Regarding Frémont's proclamation: Lincoln didn’t tell the general he couldn’t free slaves.Frémont’s proclamation didn’t conform to the First Confiscation Act. Lincoln told Frémont to rewrite the order to conform to the First Confiscation Act because his original order was illegal. He could free only rebel-owned slaves coming within his lines in accordance with the law. Had Frémont confined his order to stay within the First Confiscation Act, he could have freed slaves of rebels with no problem. Frémont refused to rewrite his order. He didn't have the authority to go beyond what Congress had enacted.
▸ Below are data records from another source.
(* ===== verification/PLog.v ===== *)
(** [reduce_log] of the persistence runner: a reducer that replays the log and
    I/O events of a trace into the transaction state [(n, outstanding,
    committing)], the set of logged blocks and the in-flight I/O ledger. *)

From stdpp Require Import base tactics list gmap strings numbers list_numbers.
From S2P Require Import Prelude PyText PyBytes PyMarkers PTrace PCommon.
Open Scope Z_scope.

Record LogState : Type := { n : Z; out : Z; com : Z }.
#[global] Instance logstate_eq_dec : EqDecision LogState.
Proof. solve_decision. Defined.

(** [(slot, buffer_generation, dev, block, aux)] *)
Abbreviation io_ident := (Z * Z * Z * Z * Z)%type.

Record LogRed : Type := {
  lstate : LogState;
  entries : gset Z;
  completion : list Event;
  write_completions : list Event;
  log_events : list Event;
  io_inflight : gmap io_ident Z;
  submitted_read : Z;
  submitted_write : Z;
  completed_read : Z;
  completed_write : Z
}.

Definition log_init : LogRed :=
  {| lstate := {| n := 0; out := 0; com := 0 |}; entries := ∅; completion := [];
     write_completions := []; log_events := []; io_inflight := ∅;
     submitted_read := 0; submitted_write := 0; completed_read := 0; completed_write := 0 |}.

(** The log state an event carries. *)
Definition carried (e : Event) : LogState :=
  {| n := log_n e; out := outstanding e; com := committing e |}.

Definition io_identity (e : Event) : io_ident :=
  (slot e, buffer_generation e, dev e, blockno e, aux e).

Definition with_state (s : LogState) (r : LogRed) : LogRed :=
  {| lstate := s; entries := entries r; completion := completion r;
     write_completions := write_completions r; log_events := log_events r;
     io_inflight := io_inflight r; submitted_read := submitted_read r;
     submitted_write := submitted_write r; completed_read := completed_read r;
     completed_write := completed_write r |}.

Definition with_entries (s : gset Z) (r : LogRed) : LogRed :=
  {| lstate := lstate r; entries := s; completion := completion r;
     write_completions := write_completions r; log_events := log_events r;
     io_inflight := io_inflight r; submitted_read := submitted_read r;
     submitted_write := submitted_write r; completed_read := completed_read r;
     completed_write := completed_write r |}.

Definition note_completion (e : Event) (r : LogRed) : LogRed :=
  {| lstate := lstate r; entries := entries r; completion := completion r ++ [e];
     write_completions := write_completions r; log_events := log_events r;
     io_inflight := io_inflight r; submitted_read := submitted_read r;
     submitted_write := submitted_write r; completed_read := completed_read r;
     completed_write := completed_write r |}.

Definition note_log_event (e : Event) (r : LogRed) : LogRed :=
  {| lstate := lstate r; entries := entries r; completion := completion r;
     write_completions := write_completions r; log_events := log_events r ++ [e];
     io_inflight := io_inflight r; submitted_read := submitted_read r;
     submitted_write := submitted_write r; completed_read := completed_read r;
     completed_write := completed_write r |}.

(** [io_inflight[identity] += 1; io_submitted[aux] += 1] *)
Definition io_submit (e : Event) (r : LogRed) : result LogRed :=
  let inflight := <[io_identity e := default 0 (io_inflight r !! io_identity e) + 1]>
                    (io_inflight r) in
  let r' rd wr :=
    {| lstate := lstate r; entries := entries r; completion := completion r;
       write_completions := write_completions r; log_events := log_events r;
       io_inflight := inflight; submitted_read := rd; submitted_write := wr;
       completed_read := completed_read r; completed_write := completed_write r |} in
  if aux e =? 0 then Ok (r' (submitted_read r + 1) (submitted_write r))
  else if aux e =? 1 then Ok (r' (submitted_read r) (submitted_write r + 1))
  else Raise KeyError.

Definition io_complete (c : case) (e : Event) (r : LogRed) : result LogRed :=
  let before := default 0 (io_inflight r !! io_identity e) in
  require (0 <? before) [T (case_name c); T " IO completion lacks a matching submit"];;
  let inflight := <[io_identity e := before - 1]> (io_inflight r) in
  let r' rd wr wcs :=
    {| lstate := lstate r; entries := entries r; completion := completion r;
       write_completions := wcs; log_events := log_events r;
       io_inflight := inflight; submitted_read := submitted_read r;
       submitted_write := submitted_write r; completed_read := rd; completed_write := wr |} in
  if aux e =? 0 then
    Ok (r' (completed_read r + 1) (completed_write r) (write_completions r))
  else if aux e =? 1 then
    Ok (r' (completed_read r) (completed_write r + 1) (write_completions r ++ [e]))
  else Raise KeyError.

(** The chain of [if point == ...] on a log point. *)
Definition log_point_step (c : case) (r : LogRed) (e : Event) : result LogRed :=
  let name := T (case_name c) in
  let s := lstate r in
  let p := point e in
  if p =? LOG_WAIT_COMMIT then
    require (bool_decide (carried e = {| n := n s; out := out s; com := 1 |}))
      [name; T " invalid commit wait/recheck state"];; Ok r
  else if p =? LOG_WAIT_SPACE then
    require (bool_decide (carried e = {| n := n s; out := out s; com := 0 |}) &&
             (LOGBLOCKS <? log_n e + (outstanding e + 1) * MAXOPBLOCKS))
      [name; T " space wait did not cross the admission bound"];; Ok r
  else if p =? LOG_ADMIT then
    require ((log_n e =? n s) && (committing e =? 0) && (outstanding e =? out s + 1) &&
             (log_n e + outstanding e * MAXOPBLOCKS <=? LOGBLOCKS))
      [name; T " successful admission violated capacity"];;
    Ok (with_state {| n := n s; out := outstanding e; com := com s |} r)
  else if p =? LOG_END then
    require ((log_n e =? n s) && (outstanding e =? out s - 1) && in01 (aux e))
      [name; T " end_op outstanding transition changed"];;
    (if negb (aux e =? 0) then
       require ((outstanding e =? 0) && (committing e =? 1))
         [name; T " group commit did not start at last end_op"]
     else require (committing e =? 0) [name; T " non-last end_op started a commit"]);;
    Ok (with_state {| n := n s; out := outstanding e; com := committing e |} r)
  else if p =? LOG_APPEND then
    require (negb (bool_decide (blockno e ∈ entries r)) && (log_n e =? n s + 1) &&
             (outstanding e =? out s) && (committing e =? com s) && (com s =? 0))
      [name; T " log append/absorption state changed"];;
    Ok (with_state {| n := log_n e; out := out s; com := com s |}
          (with_entries ({[ blockno e ]} ∪ entries r) r))
  else if p =? LOG_ABSORB then
    require (bool_decide (blockno e ∈ entries r) && bool_decide (carried e = s))
      [name; T " absorption added or changed a log entry"];; Ok r
  else if (p =? LOG_PAYLOAD) || (p =? LOG_HEADER) || (p =? LOG_HOME) then
    require (bool_decide (carried e = s) && (committing e =? 1) && (0 <? log_n e))
      [name; T " completion occurred outside group commit"];;
    (if p =? LOG_HEADER then
       require (aux e =? log_n e) [name; T " nonzero header completion changed"]
     else Ok tt);;
    Ok (note_completion e r)
  else if p =? LOG_CLEAR then
    require ((0 <? n s) && (log_n e =? 0) && (outstanding e =? 0) &&
             (committing e =? com s) && (com s =? 1) && (aux e =? 0))
      [name; T " zero-header clear transition changed"];;
    Ok (note_completion e
          (with_state {| n := 0; out := out s; com := com s |} (with_entries ∅ r)))
  else if p =? LOG_COMMIT_DONE then
    require (bool_decide (s = {| n := 0; out := 0; com := 1 |}) &&
             bool_decide (carried e = {| n := 0; out := 0; com := 0 |}))
      [name; T " committing cleared before zero header"];;
    Ok (with_state {| n := n s; out := out s; com := 0 |} r)
  else Raise (LabError [name; T " unknown log point "; D p]).

(** One turn of [for event in events]. *)
Definition log_step (c : case) (r : LogRed) (e : Event) : result LogRed :=
  let name := T (case_name c) in
  if is_cache_point (point e) then
    require (bool_decide (carried e = lstate r)) [name; T " cache event carries stale log state"];;
    Ok r
  else if is_io_point (point e) then
    require (bool_decide (carried e = lstate r)) [name; T " IO event carries stale log state"];;
    if point e =? IO_SUBMIT then io_submit e r else io_complete c e r
  else log_point_step c (note_log_event e r) e.

Definition reduce_log (c : case) (events : list Event) : result LogRed :=
  let name := T (case_name c) in
  r ← foldM (log_step c) log_init events;
  require (bool_decide (lstate r = {| n := 0; out := 0; com := 0 |}))
    [name; T " event-derived log ledger did not drain"];;
  require (forallb (fun '(_, k) => k =? 0) (map_to_list (io_inflight r)) &&
           (submitted_read r =? completed_read r) && (submitted_write r =? completed_write r))
    [name; T " IO submit/completion ledger did not drain"];;
  Ok r.
(** The sequence numbers at which an actor locked and released its buffer. *)
Definition lock_span (cache : CacheRed) (pid : Z) (key : bkey) : result (Z * Z) :=
  match lock_acquire cache !! (pid, key), lock_release cache !! (pid, key) with
  | Some a, Some r => Ok (a, r)
  | _, _ => Raise (LabError [T "collision actor did not acquire and release its buffer"])
  end.

Definition validate_collision (r : Result) (cache : CacheRed) (meta : Meta)
    : result CollisionSummary :=
  validate_result_values Collision r;;
  require (negb (r_block1 r =? r_block2 r) && (r_domain1 r =? r_domain2 r) &&
           negb (r_expected1 r =? r_expected2 r))
    [T "collision discovery no longer selects distinct same-partition data"];;
  let key1 := (ROOTDEV, r_block1 r) in
  let key2 := (ROOTDEV, r_block2 r) in
  identity1 ← identity_for_key cache key1;
  identity2 ← identity_for_key cache key2;
  require (negb (bool_decide (identity1 = identity2)))
    [T "collision mapped two blocks to one live identity"];;
  '(a1, r1) ← lock_span cache (r_pid1 r) key1;
  '(a2, r2) ← lock_span cache (r_pid2 r) key2;
  require ((meta_arrived meta =? 3) && (meta_gate meta =? 1) && (Z.max a1 a2 <? Z.min r1 r2))
    [T "collision did not hold both distinct identities concurrently"];;
  Ok {| co_blocks := (r_block1 r, r_block2 r); co_partition := r_domain1 r;
        co_identities := (identity1, identity2); co_values := (r_value1 r, r_value2 r);
        co_lock_acquire_seq := (a1, a2); co_first_release_seq := Z.min r1 r2 |}.

Record ParallelSummary : Type := {
  pa_blocks : Z * Z;
  pa_partitions : Z * Z;
  pa_harts : Z * Z;
  pa_guard_seq : Z * Z;
  pa_identities : ident * ident
}.

(** The last guard event of each of the two actors. *)
Definition relevant_guards (r : Result) (guards : list Event) : gmap Z Event :=
  foldl (fun m e => if (pid e =? r_pid1 r) || (pid e =? r_pid2 r) then <[pid e := e]> m else m)
    ∅ guards.

Definition list_min (z : Z) (l : list Z) : Z := foldl Z.min z l.
(** * Markers *)

(** The dictionary a marker is parsed into. *)
Definition dict (fs : list (string * value)) : fields := (fun kv => (u kv.1, kv.2)) <$> fs.

Definition marker_ok (m : mkind * list (string * value)) : Prop :=
  m.2.*1 = marker_schema m.1 /\ Forall (printable m.1) m.2.

Lemma parse_render_fields k values fs :
  forallb key_ok fs.*1 = true -> Forall (printable k) fs -> NoDup (values.*1 ++ (u <$> fs.*1)) ->
  foldM (parse_token k) values (render_field <$> fs) = Ok (values ++ dict fs).
Proof.
  revert values. induction fs as [|kv fs IH]; intros values Hk Hp Hn; [cbn; by rewrite app_nil_r|].
  rewrite !fmap_cons in *. cbn [forallb] in Hk. apply andb_true_iff in Hk as [Hk1 Hk2].
  inversion Hp; subst. cbn [foldM]. rewrite parse_render_field; [|done|done|].
  - cbn [mbind result_bind]. rewrite IH; [|done|done|].
    + by rewrite <-app_assoc.
    + by rewrite fmap_app, <-app_assoc.
  - intros Hin. apply NoDup_app in Hn as (_ & Hn & _). eapply Hn; [done|]. by left.
Qed.

Lemma parse_render_marker_fields k fs :
  marker_ok (k, fs) -> parse_marker_fields k (render_field <$> fs) = Ok (dict fs).
Proof.
  intros [Hk Hp]. cbn [fst snd] in *. destruct (schema_keys k) as [S1 S2]. unfold parse_marker_fields.
  rewrite parse_render_fields; [|by rewrite Hk|done|by rewrite Hk]. cbn [mbind result_bind app].
  assert ((dict fs).*1 = schema k) as ->.
  { unfold dict, schema. rewrite <-Hk, <-!list_fmap_compose. done. }
  assert (same_set (schema k) (schema k) = true) as ->; [|done].
  unfold same_set. apply andb_true_iff. split; apply forallb_forall;
    intros x ?%list_elem_of_In; by apply bool_decide_eq_true.
Qed.

Lemma kind_solid k : solid (u (kind_name k)) /\ kind_of_text (u (kind_name k)) = Some k /\
  bool_decide (u (kind_name k) = u "FAIL") = false.
Proof. destruct k; (split; [split; [by vm_compute|repeat constructor]|split; vm_compute; reflexivity]). Qed.

Lemma field_solid k kv : key_ok kv.1 = true -> printable k kv -> solid (render_field kv).
Proof.
  intros [[Kn Ks] _]%key_ok_spec [Vn Vw]%value_text_word. unfold render_field.
  destruct (word_solid _ Vn Vw) as [[_ Vs] _]. split.
  - by intros [? _]%app_eq_nil.
  - apply Forall_app; split; [done|]. apply Forall_app; split; [repeat constructor|done].
Qed.

(** A rendered marker as the words it is split into. *)
Definition marker_words (m : mkind * list (string * value)) : list pystr :=
  u "PERSIST" :: u (kind_name m.1) :: (render_field <$> m.2).

Lemma marker_words_ok m : marker_ok m ->
  render_marker m.1 m.2 = join [32] (marker_words m) /\ Forall solid (marker_words m) /\ m.2 <> [].
Proof.
  destruct m as [k fs]. intros [Hk Hp]. cbn [fst snd] in *. destruct (schema_keys k) as [S1 _].
  assert (fs <> []) as Hn by (intros ->; by destruct k). split_and!; [| |done].
  - unfold render_marker, marker_words. cbn [fst snd]. destruct fs as [|f fs]; [done|].
    change (u "PERSIST ") with (u "PERSIST" ++ [32]). change (u " ") with [32].
    rewrite fmap_cons. cbn [join]. by rewrite <-app_assoc.
  - unfold marker_words. cbn [fst snd]. constructor; [split; [done|repeat constructor]|].
    constructor; [apply kind_solid|]. apply Forall_fmap. rewrite <-Hk in S1. clear Hk Hn.
    induction Hp as [|kv fs H _ IH]; [constructor|]. rewrite fmap_cons in S1. cbn [forallb] in S1.
    apply andb_true_iff in S1 as [? ?]. constructor; [by eapply field_solid|auto].
Qed.

Lemma startswith_app p s : startswith (p ++ s) p = true.
Proof. induction p as [|c p IH]; cbn [app]; [by destruct s|]. cbn [startswith]. by rewrite Z.eqb_refl. Qed.

Definition marker_of (m : mkind * list (string * value)) : Marker :=
  {| mk_kind := m.1; mk_fields := dict m.2; mk_line := render_marker m.1 m.2 |}.

Lemma parse_render_line ms m : marker_ok m ->
  parse_line ms (render_marker m.1 m.2) = Ok (ms ++ [marker_of m]).
Proof.
  intros Hm. destruct (marker_words_ok _ Hm) as (Ew & Hw & Hn). destruct m as [k fs]. cbn [fst snd] in *.
  unfold parse_line. assert (words (render_marker k fs) = marker_words (k, fs)) as -> by (by rewrite Ew, words_join).
  assert (startswith (render_marker k fs) (u "PERSIST") = true) as -> by reflexivity.
  assert (startswith (render_marker k fs) (u "PERSIST ") = true) as -> by apply startswith_app.
  unfold marker_words. cbn [fst snd negb]. destruct (kind_solid k) as (_ & Ek & Ef).
  assert (3 <=? len (u "PERSIST" :: u (kind_name k) :: (render_field <$> fs)) = true) as ->.
  { apply Z.leb_le. destruct fs; [done|]. rewrite fmap_cons, len_length. cbn [length]. lia. }
  assert (forall A (a b : A) l, zdrop 2 (a :: b :: l) = l /\ index (a :: b :: l) 1 = Ok b) as Z.
  { intros A a b l. by destruct l. }
  rewrite (proj2 (Z _ _ _ _)), (proj1 (Z _ _ _ _)).
  cbn [mbind result_bind require]. rewrite Ef, Ek. cbn [negb mbind result_bind require].
  by rewrite parse_render_marker_fields.
Qed.

(** * Streams *)

Definition stream_case (s : Stream) : list pystr :=
  meta_case (st_meta s) :: l_case (st_ledger s) :: from_option (fun r => [r_case r]) [] (st_result s).
Definition stream_numbers (s : Stream) : list Z :=
  meta_values (st_meta s) ++ ledger_values (st_ledger s) ++ concat (event_values <$> st_events s) ++
  concat (buffer_values <$> st_buffers s) ++ from_option result_values [] (st_result s) ++
  from_option full_values [] (st_full s).

(** The streams the format can carry: case names, and integers within the
    interpreter's limit on digits. *)
Definition stream_ok (s : Stream) : Prop :=
  Forall (fun n => re_fullmatch case_re n = true) (stream_case s) /\
  Forall (fun z => (int_digits (str_of_int z) <= MAX_STR_DIGITS)%nat) (stream_numbers s).

Lemma combine_keys {A} (ks : list string) (vs : list A) : length ks = length vs -> (combine ks vs).*1 = ks.
Proof. revert vs. induction ks as [|k ks IH]; intros [|v vs]; cbn [length]; try done. intros [= H]. cbn [combine]. rewrite fmap_cons. by rewrite IH. Qed.

Lemma ints_ok k ks vs :
  forallb (fun key => negb (is_string_field k (u key))) ks = true ->
  Forall (fun z => (int_digits (str_of_int z) <= MAX_STR_DIGITS)%nat) vs ->
  Forall (printable k) (combine ks (VInt <$> vs)).
Proof.
  intros Hk Hv. revert ks Hk. induction Hv as [|z vs Hz _ IH]; intros [|key ks] Hk; try constructor.
  - cbn [forallb] in Hk. apply andb_true_iff in Hk as [Hk%negb_true_iff _]. done.
  - cbn [forallb] in Hk. apply andb_true_iff in Hk as [_ Hk]. by apply IH.
Qed.

Lemma int_marker_ok k vs :
  length (marker_schema k) = length vs ->
  forallb (fun key => negb (is_string_field k (u key))) (marker_schema k) = true ->
  Forall (fun z => (int_digits (str_of_int z) <= MAX_STR_DIGITS)%nat) vs ->
  marker_ok (k, int_fields k vs).
Proof.
  intros Hl Hk Hv. split; cbn [fst snd]; [|by apply ints_ok].
  apply combine_keys. by rewrite length_fmap.
Qed.

Lemma case_marker_ok k ks name vs :
  marker_schema k = "case"%string :: ks -> length ks = length vs ->
  is_string_field k (u "case") && forallb (fun key => negb (is_string_field k (u key))) ks = true ->
  re_fullmatch case_re name = true ->
  Forall (fun z => (int_digits (str_of_int z) <= MAX_STR_DIGITS)%nat) vs ->
  marker_ok (k, case_fields k name vs).
Proof.
  intros Hs Hl Hk Hn Hv. apply andb_true_iff in Hk as [Hk1 Hk2]. unfold case_fields.
  split; cbn [fst snd]; rewrite Hs; cbn [combine].
  - rewrite fmap_cons. f_equal. apply combine_keys. by rewrite length_fmap.
  - constructor; [by split|]. by apply ints_ok.
Qed.

Lemma Forall_concat_in {A} (P : A -> Prop) ls l : Forall P (concat ls) -> l ∈ ls -> Forall P l.
Proof.
  induction ls as [|x ls IH]; [by intros _ ?%not_elem_of_nil|]. cbn [concat].
  rewrite Forall_app. intros [? ?] [->|?]%elem_of_cons; auto.
Qed.
(** Boolean guards from the facts in the context. *)
Ltac pass_guard :=
  match goal with
  | |- exists r', mbind _ (require ?b ?m) = Ok r' /\ _ => rewrite (require_true b m)
  | |- exists r', mbind _ (mbind _ (require ?b ?m)) = Ok r' /\ _ => rewrite (require_true b m)
  end;
  [cbn [mbind result_bind]
  |repeat match goal with
   | |- _ && _ = true => apply andb_true_intro; split
   | |- bool_decide _ = true => apply bool_decide_eq_true_2
   | |- negb (bool_decide _) = true => apply negb_true_iff, bool_decide_eq_false_2
   | |- (_ =? _) = true => apply Z.eqb_eq
   | |- (_ <=? _) = true => apply Z.leb_le
   | |- (_ <? _) = true => apply Z.ltb_lt
   end;
   auto; try lia].

(** A step of the abstract log at a log point is accepted by the reducer. *)
Lemma log_point_backward c r s e s' :
  rel r s -> lstep s e s' -> is_cache_point (point e) = false -> is_io_point (point e) = false ->
  exists r', log_point_step c r e = Ok r' /\ rel r' s'.
Proof.
  intros Hr Hs Hcp Hip.
  pose proof (carried_wait r s e) as Hcw. pose proof (carried_eq r s e Hr) as Hce.
  pose proof (rl_n _ _ Hr) as Hn. pose proof (rl_out _ _ Hr) as Ho.
  pose proof (rl_com _ _ Hr) as Hc. pose proof (rl_entries _ _ Hr) as He.
  unfold log_point_step. cbv zeta.
  destruct Hs as [Hp|Hp|l Hp|Hp Hca|Hp Hca Hcap|Hp (E1 & E2 & E3) Hcap|Hp (E1 & E2 & E3) Ha
    |Hp (E1 & E2 & E3) Ha Hop|Hp (E1 & E2 & E3) Hco Hb|Hp Hca Hb|Hp (E1 & E2 & E3) Hco Hb
    |Hp (E1 & E2 & E3) Hco Hb Ha|Hp (E1 & E2 & E3) Hco Hb Ha|Hp (E1 & E2 & E3) Hb Hop Hco];
    try (rewrite Hp in Hcp; done); try (rewrite Hp in Hip; done);
    try (rewrite Hp; cbn [Z.eqb Pos.eqb LOG_WAIT_COMMIT LOG_WAIT_SPACE LOG_ADMIT LOG_END LOG_APPEND
      LOG_ABSORB LOG_PAYLOAD LOG_HEADER LOG_HOME LOG_CLEAR LOG_COMMIT_DONE orb]).
  - pass_guard; [|by apply Hcw]. eauto.
  - destruct Hca as (E1 & E2 & E3). pass_guard; [eauto|by apply Hcw].
  - pass_guard. eexists; split; [done|].
    rewrite E2, Hc. by apply rel_counts.
  - rewrite Ha. pass_guard. cbn [negb Z.eqb]. pass_guard.
    eexists; split; [done|]. rewrite E2, E3. by apply rel_counts.
  - rewrite Ha. pass_guard. cbn [negb Z.eqb]. pass_guard.
    eexists; split; [done|]. rewrite E2, E3. by apply rel_counts.
  - rewrite He. pass_guard. eexists; split; [done|]. rewrite Ho, Hc, E1.
    apply rel_state; [done|]. change (Z.of_nat _) with (logged (with_blocks ({[ blockno e ]} ∪ blocks s) s)).
    by rewrite logged_append.
  - rewrite He. pass_guard; [eauto|by apply Hce].
  - apply logged_pos in Hb. destruct Hp as [-> | ->];
      cbn [Z.eqb Pos.eqb LOG_WAIT_COMMIT LOG_WAIT_SPACE LOG_ADMIT LOG_END LOG_APPEND
      LOG_ABSORB LOG_PAYLOAD LOG_HEADER LOG_HOME LOG_CLEAR LOG_COMMIT_DONE orb];
      (pass_guard; [eexists; split; [done|]; by apply rel_completion|apply Hce; split; [lia|split; lia]]).
  - apply logged_pos in Hb. pass_guard; [|apply Hce; split; [lia|split; lia]]. pass_guard.
    eexists; split; [done|]. by apply rel_completion.
  - apply logged_pos in Hb. pass_guard. eexists; split; [done|]. apply rel_completion.
    rewrite Ho, Hc. by apply rel_state.
  - pass_guard.
    + eexists; split; [done|]. rewrite Ho. replace (with_commit 0 s) with (with_commit 0 (with_open (open s) s)) by done.
      by apply rel_counts.
    + destruct (lstate r) as [n0 o0 c0]. cbn in *. f_equal; try lia. rewrite Hn. unfold logged. by rewrite Hb.
    + unfold carried. by rewrite E1, E2, E3.
Qed.
(** References are accounted for: the raw count is the ordinary references
    plus the pin; every waiter and the owner hold an ordinary reference. *)
Record buf_ok (st : BufState) : Prop := {
  bo_raw : raw st = ordinary st + pins st;
  bo_pins : pins st = 0 \/ pins st = 1;
  bo_holders : holders st <= ordinary st;
  bo_owner p : owner st = Some p -> p ∉ waiters st
}.

Lemma bstep_ok e o st : (forall st0, o = Some st0 -> buf_ok st0) -> bstep e o st -> buf_ok st.
Proof.
  intros Ho Hb. destruct Hb as [Hp Hr|Hp Hr|st Hp _ _ Hr Hw Hn|st Hp _ _ Hr Hw Hn|st Hp _ _ Hr Hn H0
    |st Hp _ _ Hr Hn H0|st Hp _ _ Hr Hn H0];
    [| |specialize (Ho st eq_refl); destruct Ho as [H1 H2 H3 H4]; unfold holders in H3..].
  - split; unfold holders; cbn; rewrite ?size_singleton; (done || lia || auto).
  - split; unfold holders; cbn; rewrite ?size_singleton; (done || lia || auto).
  - split; unfold holders; cbn [set_counts raw ordinary pins owner waiters]; auto; try lia.
    + rewrite size_union, size_singleton by set_solver. lia.
    + intros p Hp'. specialize (H4 p Hp'). set_solver.
  - split; unfold holders; cbn [set_counts raw ordinary pins owner waiters]; auto; try lia.
    + rewrite Hn in H3. rewrite size_difference, size_singleton by set_solver.
      assert (base.size (waiters st) <> 0%nat) by (apply size_non_empty_iff; set_solver). lia.
    + intros p [= <-]. set_solver.
  - split; unfold holders; cbn [set_counts raw ordinary pins owner waiters]; auto; try lia; try done.
    rewrite Hn in H3. lia.
  - split; unfold holders; cbn [set_counts raw ordinary pins owner waiters]; auto; lia.
  - split; unfold holders; cbn [set_counts raw ordinary pins owner waiters]; auto; lia.
Qed.

Lemma brun_ok l o st : brun l o -> o = Some st -> buf_ok st.
Proof.
  intros H. revert st. induction H as [|l o e st1 Hrun IH Hb]; intros st [=]; subst.
  by eapply bstep_ok.
Qed.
David Hunter also issued orders emancipating slaves. Hunter had actually issued two orders. The first was in conformance with the First Confiscation Act and only emancipated slaves that came within his lines. His second proclamation, though, abolished slavery in three states, Georgia, South Carolina, and Florida, and was thus an illegal order. Lincoln revoked this second order. Not because he didn't want to free slaves, but because it was an illegal order that Hunter did not have the authority to issue. [Donald Stoker apparently hasn't looked into this because he doesn't seem to know about Hunter's first proclamation, nor does he seem to understand what Lincoln actually said to Hunter in expressing his disapproval. Some may prefer Stoker to Oakes on this, but Oakes has actually researched it, while Stoker demonstrably hasn't.]

Emancipation actually began in the spring of 1861, six weeks after the war began. In May, three fugitive slaves made their way to Fort Monroe. Benjamin Butler, in command, refused to return them, calling them contraband of war. He sent two messages to Washington, dated May 25 and May 27, asking if he had done the right thing. On May 30, Lincoln met with the Cabinet to consider Butler’s request to withhold the fugitive slaves from their owner. In a message from Simon Cameron that day, the War Department not only approved his actions, but also instructed him to refuse to return any runaway slaves who came within his lines.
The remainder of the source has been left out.